Domestic team information
- 1914: Marylebone Cricket Club

Career statistics
| Competition | First-class |
| Matches | 1 |
| Runs scored | 3 |
| Batting average | 1.50 |
| 100s/50s | –/– |
| Top score | 3 |
| Catches/stumpings | –/– |
- Source: Cricinfo, 4 October 2021

= Austin Bird =

English cricketer and British Indian Army officer (1884–1938)

Austin Carlos Bird (26 January 1884 — 4 January 1938) was an English first-class cricketer and British Indian Army officer.

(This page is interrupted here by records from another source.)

(* ===== verification/ClientSpecs.v ===== *)
(** * The cluster client: its operations keep the books

    Against a driver that keeps its promises, every operation of the client
    ends, the connections that are open are those of others ([O]), the ones
    the tables of the client hold and the ones at hand ([l]), and the replies
    allocated are those of [X]. *)

From Stdlib Require Import Strings.Byte String.
From stdpp Require Import gmap.
From S2P Require Import Prelude CLib Read Reply Network Slots StdString ClusterText.
From S2P Require Import ClusterTextFacts ClusterNodes Driver RedisClient ClientFacts.

Section specs.
Context {dm : DataModel} {fl : FloatLib} {W : Type} {drv : Driver W} {rel : Reliable W}.
Context {um : UnorderedMap} {bld : Build}.
Variable O : gset nat.
Implicit Types (s : cstate W) (X : gset nat) (l : list nat).

Definition holds X l (w : W) : Prop :=
  NoDup l /\ (forall c, c ∈ l -> c ∉ O) /\ live w = O ∪ list_to_set l /\ replies w = X.

Lemma holds_perm X l l' w : l ≡ₚ l' -> holds X l w -> holds X l' w.
Proof.
  intros Hp (H1 & H2 & H3 & H4). split_and!; [by rewrite <- Hp| |by rewrite <- Hp|done].
  intros c. rewrite <- Hp. apply H2.
Qed.

Lemma holds_live X l w c : holds X l w -> c ∈ l -> c ∈ live w.
Proof. intros (_ & _ & -> & _) Hc. apply elem_of_union_r, elem_of_list_to_set. done. Qed.

Lemma holds_same X l w w' : holds X l w -> live w' = live w -> replies w' = replies w -> holds X l w'.
Proof. intros (H1 & H2 & H3 & H4) E1 E2. split_and!; [done..|by rewrite E1|by rewrite E2]. Qed.

Lemma holds_add X l w w' c : holds X l w -> c ∉ live w -> live w' = {[c]} ∪ live w ->
  replies w' = replies w -> holds X (c :: l) w'.
Proof.
  intros (H1 & H2 & H3 & H4) Hc E1 E2. rewrite H3 in Hc. split_and!.
  - apply NoDup_cons. split; [|done]. set_solver.
  - set_solver.
  - rewrite E1, H3. simpl. set_solver.
  - by rewrite E2.
Qed.

Lemma holds_remove X l w w' c : holds X (c :: l) w -> live w' = live w ∖ {[c]} ->
  replies w' = replies w -> holds X l w'.
Proof.
  intros (H1 & H2 & H3 & H4) E1 E2. apply NoDup_cons in H1 as [Hc H1]. split_and!.
  - done.
  - set_solver.
  - rewrite E1, H3. assert (c ∉ O) by (apply H2; set_solver). simpl. set_solver.
  - by rewrite E2.
Qed.

(** ** Connections *)

(** Nothing of the client changes but the books. *)
Definition books {A} X (l : A -> list nat) s (x : A) s' : Prop :=
  s_client s' = s_client s /\ holds X (l x) (s_world s').

Lemma drive_free X l c s : holds X (c :: l) (s_world s) ->
  yields (drive_ (hi_free c)) s (books X (fun _ => l) s).
Proof.
  intros H. assert (c ∈ live (s_world s)) as Hc by (eapply holds_live; [exact H|left]).
  destruct (free_law c (s_world s) Hc) as (w' & E & El & Er).
  eapply yields_drive_; [exact E|]. split; [done|]. by eapply holds_remove.
Qed.

Lemma free_helper_spec X l o s : holds (list_to_set (option_list o) ∪ X) l (s_world s) ->
  (forall r, o = Some r -> r ∉ X) -> yields (free_helper o) s (books X (fun _ => l) s).
Proof.
  intros (H1 & H2 & H3 & H4) Hr. destruct o as [r|]; simpl.
  - assert (r ∈ replies (s_world s)) as Hin by (rewrite H4; simpl; set_solver).
    destruct (free_reply_law r (s_world s) Hin) as (w' & E & El & Er).
    eapply yields_drive_; [exact E|]. split; [done|]. split_and!; [done|done|by simpl; rewrite El|].
    simpl. rewrite Er, H4. simpl. specialize (Hr r eq_refl). set_solver.
  - crun. split; [done|]. split_and!; [done|done|done|]. rewrite H4. simpl. set_solver.
Qed.

Lemma extract_errtype_some len str e : exists ty, extract_errtype len (Some str) e = Some ty.
Proof. unfold extract_errtype. simpl. repeat case_match; eauto. Qed.

(** A command of the client: the reply, which the caller frees. *)
Lemma own_command_spec X l c format ap s : holds X (c :: l) (s_world s) -> own_command format ->
  yields (drive (hi_command c format ap)) s (fun o s' =>
    s_client s' = s_client s /\ holds (list_to_set (option_list o) ∪ X) (c :: l) (s_world s') /\
    (forall r, o = Some r -> r ∉ X /\ exists cell str, hi_cell r (s_world s') = Some cell /\
       rp_str cell = Some str /\
       (format = bs "CLUSTER NODES" -> rp_type cell = REDIS_REPLY_STRING -> topology_ok (cstr str)))).
Proof.
  intros H Hf. assert (c ∈ live (s_world s)) as Hc by (eapply holds_live; [exact H|left]).
  destruct (command_law c format ap (s_world s) Hc Hf) as (r & w' & E & El & Hr).
  eapply yields_drive; [exact E|]. split; [done|]. destruct H as (H1 & H2 & H3 & H4).
  destruct r as [r|]; simpl.
  - destruct Hr as (Hn & Er & Hcell). rewrite H4 in Hn, Er. split.
    + split_and!; [done|done|by rewrite El|]. rewrite Er. set_solver.
    + intros ? [= <-]. done.
  - split; [|done]. split_and!; [done|done|by rewrite El|]. rewrite Hr, H4. set_solver.
Qed.

Lemma expect_ok_spec X l c format ap code failed s :
  holds X (c :: l) (s_world s) -> own_command format ->
  yields (expect_ok c format ap code failed) s (books X (fun o => option_list o ++ l) s).
Proof.
  intros H Hf. unfold expect_ok.
  eapply yields_seq; [by apply (own_command_spec X l c format ap s)|].
  intros o s1 (Ec & H1 & Ho). destruct o as [r|].
  - destruct (Ho r eq_refl) as (Hr & cell & str & Ecell & Estr & _).
    crun. eapply yields_observe; [exact Ecell|]. crun. eapply yields_must; [exact Estr|]. crun.
    assert (forall x s2, s_client s2 = s_client s -> 
      holds (list_to_set (option_list (Some r)) ∪ X) (option_list x ++ l) (s_world s2) ->
      yields (_ ← drive_ (hi_free_reply r); mret x) s2 (books X (fun o => option_list o ++ l) s)) as Hend.
    { intros x s2 E2 H2. eapply (yields_seq (free_helper (Some r))); [apply (free_helper_spec X (option_list x ++ l) (Some r)); [exact H2|by intros ? [= <-]]|].
      intros [] s3 [E3 H3]. crun. split; [by rewrite E3|exact H3]. }
    destruct (bool_decide (cstr str = bs "OK")).
    + crun. by apply Hend.
    + repeat crun. rewrite Estr. destruct (extract_errtype_some (rp_len cell) str (errtype (s_error s1))) as [ty Ety].
      eapply yields_must; [exact Ety|]. repeat crun. cbn.
      eapply yields_mono; [eapply (drive_free _ l); eassumption|]. intros [] s2 [E2 H2]. crun. cbn in E2.
      apply Hend; [by rewrite E2|done].
  - repeat crun. cbn. eapply yields_mono; [eapply (drive_free _ l); eassumption|]. intros [] s2 [E2 H2]. crun.
    cbn in E2. split; [by rewrite E2|]. simpl in *. by rewrite union_empty_l_L in H2.
Qed.

Lemma open_context_spec X l node s : holds X l (s_world s) ->
  yields (open_context node) s (books X (fun o => option_list o ++ l) s).
Proof.
  intros H. unfold open_context. repeat crun.
  destruct (connect_law (cstr node.1) node.2
    (if c_connect_timeout_milliseconds (s_client s) <=? 0 then None
     else Some (milliseconds (c_connect_timeout_milliseconds (s_client s)))) (s_world s))
    as (o & w' & E & Er & Hl).
  eapply yields_drive; [exact E|]. destruct o as [c|].
  - destruct Hl as [Hc Hl].
    assert (holds X (c :: l) w') as H1 by (by eapply holds_add).
    assert (c ∈ live w') as Hlive by (eapply holds_live; [exact H1|left]).
    assert (forall s1 raw, s_client s1 = s_client s -> holds X (c :: l) (s_world s1) ->
      yields (_ ← upd_error (set_error ERROR_INIT_REDIS_CONN raw); _ ← drive_ (hi_free c); mret None) s1
        (books X (fun o => option_list o ++ l) s)) as Hfail.
    { intros s1 raw E1 Hh. repeat crun. eapply yields_mono; [eapply (drive_free X l); eassumption|].
      intros [] s2 [E2 H2]. crun. cbn in E2. split; [by rewrite E2|done]. }
    destruct (error_law c w' Hlive) as [e Ee]. crun. eapply yields_observe; [exact Ee|].
    destruct (negb (e.1 =? 0)); [by apply Hfail|]. repeat crun.
    destruct (0 <? _); [|by crun]. crun.
    destruct (timeout_law c (milliseconds (c_readwrite_timeout_milliseconds (s_client s))) w' Hlive)
      as (r & w2 & E2 & Er2 & El2).
    assert (holds X (c :: l) w2) as H2 by (by eapply holds_same).
    eapply yields_drive; [exact E2|]. cbn. destruct (r =? REDIS_ERR); [|by crun].
    destruct (error_law c w2) as [e2 Ee2]; [by rewrite El2|]. crun. eapply yields_observe; [exact Ee2|].
    by apply Hfail.
  - repeat crun. split; [done|]. by eapply holds_same.
Qed.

The son of the cricketer George Bird, he was born at Croxteth Lodge in Croxteth in January 1884. He was educated at Malvern College, where he played for the cricket and football teams. After leaving Malvern in 1902, Bird attended the Royal Military College at Sandhurst, from which he graduated into the British Indian Army as a second lieutenant in August 1904. Once in British India, Bird was attached to the 39th Prince of Wales's Own Central India Horse, in which he was promoted to lieutenant in November 1906. He gained the rank of captain in August 1913, at which point he was serving in the 73rd Carnatic Infantry.

Bird returned to England in 1914, where he played a single first-class cricket match for the Marylebone Cricket Club (MCC) against Hampshire at Lord's. Batting twice in the match, he was dismissed in the MCC first innings for 3 runs by Alec Kennedy, while in their second innings he was dismissed without scoring by Jack Newman. He continued to serve in the Indian Army following the First World War, where he played minor cricket matches for North-West Frontier Province in March 1919 and later Quetta in 1925 and 1926. By 1930, he held the rank of lieutenant colonel. Bird later retired to England, where he died suddenly on 4 January 1938 at his residence in Buxted, Sussex. His brother was the Test cricketer Morice Bird. His own son, Alan, was also a first-class cricketer, as were his uncles Walter Bird and Charles Clarke.